The substance was tested for its sensitizing effect in an OECD 406 guideline study (in compliance with GLP), on the skin of the guinea pig in the Maximization Test. The intradermal induction with the 5% test substance preparations caused slight to well-defined sings of irritation in the test group animals. After the percutaneous induction with the unchanged test substance the animals of the test group exhibited incrustation, partially open (cause by the intradermal induction) in addition to well-defined erythema and slight edema. No skin effects were observed, in both the test as the control animals, after the challenge (21 days after the intradermal induction). Based on this it was concluded that the test substance does not have a sensitizing effect on the skin of the guinea pig in the Maximization Test.

Endpoint conclusion
Endpoint conclusion:
no adverse effect observed (not sensitising)
Additional information:

The substance was tested for its sensitizing effect in an OECD 406 guideline study (in compliance with GLP), on the skin of the guinea pig in a Maximization Test (BASF 1994). The intradermal induction with the 5% test substance preparations caused slight to well-defined sings of irritation in the test group animals. After the percutaneous induction with the unchanged test substance the animals of the test group exhibited incrustation, partially open (cause by the intradermal induction) in addition to well-defined erythema and slight edema. No skin effects were observed, in both the test as the control animals, after the challenge (21 days after the intradermal induction). Based on this it was concluded that the test substance does not have a sensitizing effect on the skin of the guinea pig in the Maximization Test.
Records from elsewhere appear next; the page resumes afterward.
(** * Sistema de invitados: a shallow embedding of [sistema_de_invitados_app.jsx]

    The development follows the source file top to bottom: the JavaScript
    string and JSON primitives the program calls, the invitee record, the
    browser storage, the session gate, the dashboard operations and the
    scanner; then the properties, one section per operation.

    What the model covers.  Every operation is embedded on its
    local-storage path, the one taken whenever [supabaseClient] is
    [null]; the remote branch is a call into an external service and is
    not part of the model.  Writes to browser storage are taken to
    succeed.  The collection under [LOCAL_KEY] is held as the array it
    parses to.  The two sources of chance and time are arguments: the
    text of [Math.random().toString(36)] for [uid], the text of
    [new Date().toISOString()] for the entry date.  The builtin
    [toLowerCase] is a member of the class [Engine], and the search is
    embedded and proved for every engine.  React state is a record per
    page, and a handler is a function from the browser and the page's
    state to the new ones. *)

From Stdlib Require Import List NArith ZArith Bool Lia String Ascii.
Import ListNotations.

Set Warnings "-register-all".

(* ================================================================== *)
(** ** JavaScript strings *)
(* ================================================================== *)

(** A JavaScript string is a sequence of UTF-16 code units. *)
Definition jsstring := list N.

(** [js] reads an ASCII literal as a JavaScript string. *)
Definition js (s : string) : jsstring :=
  map N_of_ascii (list_ascii_of_string s).

(** [jsq] is [js] for JSON texts: the literal writes every double quote
    (code unit 34) as an apostrophe (code unit 39). *)
Definition jsq (s : string) : jsstring :=
  map (fun c => if N.eqb c 39 then 34%N else c) (js s).

(** [a === b] on two strings. *)
Fixpoint str_eqb (a b : jsstring) : bool :=
  match a, b with
  | [], [] => true
  | x :: a', y :: b' => N.eqb x y && str_eqb a' b'
  | _, _ => false
  end.

(** ToBoolean on a string: only the empty string is falsy. *)
Definition truthy_str (s : jsstring) : bool :=
  match s with [] => false | _ :: _ => true end.

(** [a || b] on two strings. *)
Definition str_or (a b : jsstring) : jsstring :=
  if truthy_str a then a else b.

Fixpoint starts_with (p s : jsstring) : bool :=
  match p, s with
  | [], _ => true
  | x :: p', y :: s' => N.eqb x y && starts_with p' s'
  | _ :: _, [] => false
  end.

(** [s.includes(p)]. *)
Fixpoint includes (s p : jsstring) : bool :=
  starts_with p s ||
  match s with
  | [] => false
  | _ :: s' => includes s' p
  end.

(** [s.slice(b, e)] for [0 <= b <= e]; both indices clamp to the length. *)
Definition slice (b e : nat) (s : jsstring) : jsstring :=
  firstn (e - b) (skipn b s).

(** WhiteSpace and LineTerminator code units, the ones [trim] strips. *)
Definition is_js_space (c : N) : bool :=
  existsb (N.eqb c)
    [9; 10; 11; 12; 13; 32; 160; 5760; 8232; 8233; 8239; 8287; 12288; 65279]%N
  || (N.leb 8192 c && N.leb c 8202).

Fixpoint trim_start (s : jsstring) : jsstring :=
  match s with
  | [] => []
  | c :: s' => if is_js_space c then trim_start s' else s
  end.

(** [s.trim()]. *)
Definition trim (s : jsstring) : jsstring :=
  rev (trim_start (rev (trim_start s))).

(** The lower-case mapping of the Unicode standard on a code unit below
    256: the capitals of Basic Latin (A-Z) and of the Latin-1 Supplement
    (U+00C0-U+00DE but the multiplication sign U+00D7) go to their small
    letters, 32 above, and the other units below 256 stay. *)
Definition latin1_lower (c : N) : N :=
  if (N.leb 65 c && N.leb c 90)
     || (N.leb 192 c && N.leb c 222 && negb (N.eqb c 215))
  then (c + 32)%N else c.

(** [s.toLowerCase()] is a builtin of the engine that runs the program,
    and what it returns outside Latin-1 depends on the Unicode tables the
    engine ships.  The development holds for every engine: all it takes
    of the builtin is its action on a text whose units are all below 256,
    which is [latin1_lower] unit by unit in every version of the
    standard (no unit below 256 has a mapping that depends on its
    context or that changes the length). *)
Class Engine := {
  toLowerCase : jsstring -> jsstring;
  toLowerCase_latin1 :
    forall s, forallb (fun c => N.ltb c 256) s = true ->
              toLowerCase s = map latin1_lower s
}.

(** The engine of the examples, which are Latin-1 texts: it maps the
    units below 256 as every engine does.  It leaves the other units as
    they are, which an engine does not: the theorems are stated for
    every engine, and the examples alone use this one. *)
Definition latin1_engine : Engine :=
  {| toLowerCase := map latin1_lower;
     toLowerCase_latin1 := fun s _ => eq_refl |}.

(* ================================================================== *)
(** ** JSON *)
(* ================================================================== *)

(** A number read by [JSON.parse], kept as the parts of its literal. *)
Record numlit := {
  num_neg : bool;
  num_int : list N;      (* digit values, most significant first *)
  num_frac : list N;
  num_exp_neg : bool;
  num_exp : list N
}.

Inductive json :=
| JNull
| JBool (b : bool)
| JNum (n : numlit)
| JStr (s : jsstring)
| JArr (elems : list json)
| JObj (members : list (jsstring * json)).

Inductive token :=
| TLBrace | TRBrace | TLBrack | TRBrack | TColon | TComma
| TString (s : jsstring)
| TValue (v : json).  (* a number or one of true, false, null *)

Definition is_json_ws (c : N) : bool :=
  existsb (N.eqb c) [32; 9; 10; 13]%N.

Definition is_digit (c : N) : bool := N.leb 48 c && N.leb c 57.

Definition is_alpha (c : N) : bool :=
  (N.leb 97 c && N.leb c 122) || (N.leb 65 c && N.leb c 90).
Migrated from Short description of key information:
The test substance is considered to be not sensitising to the skin in a OECD 406 guideline study (GLP) .

Justification for selection of skin sensitisation endpoint:
One skin sensitisation study is available. This study is adequate for covering this endpoint.

Respiratory sensitisation

Endpoint conclusion
Endpoint conclusion:
no study available

Justification for classification or non-classification

Based on the fact that no skin sensitizing effects were observed in a guinea pig maximization test, classification for skin sensitisation is not warranted in accordance with EU Directive 67/548 (DSD) and EU Classification, Labeling and Packaging of Substances and Mixtures (CLP) Regulation No. 1272/2008.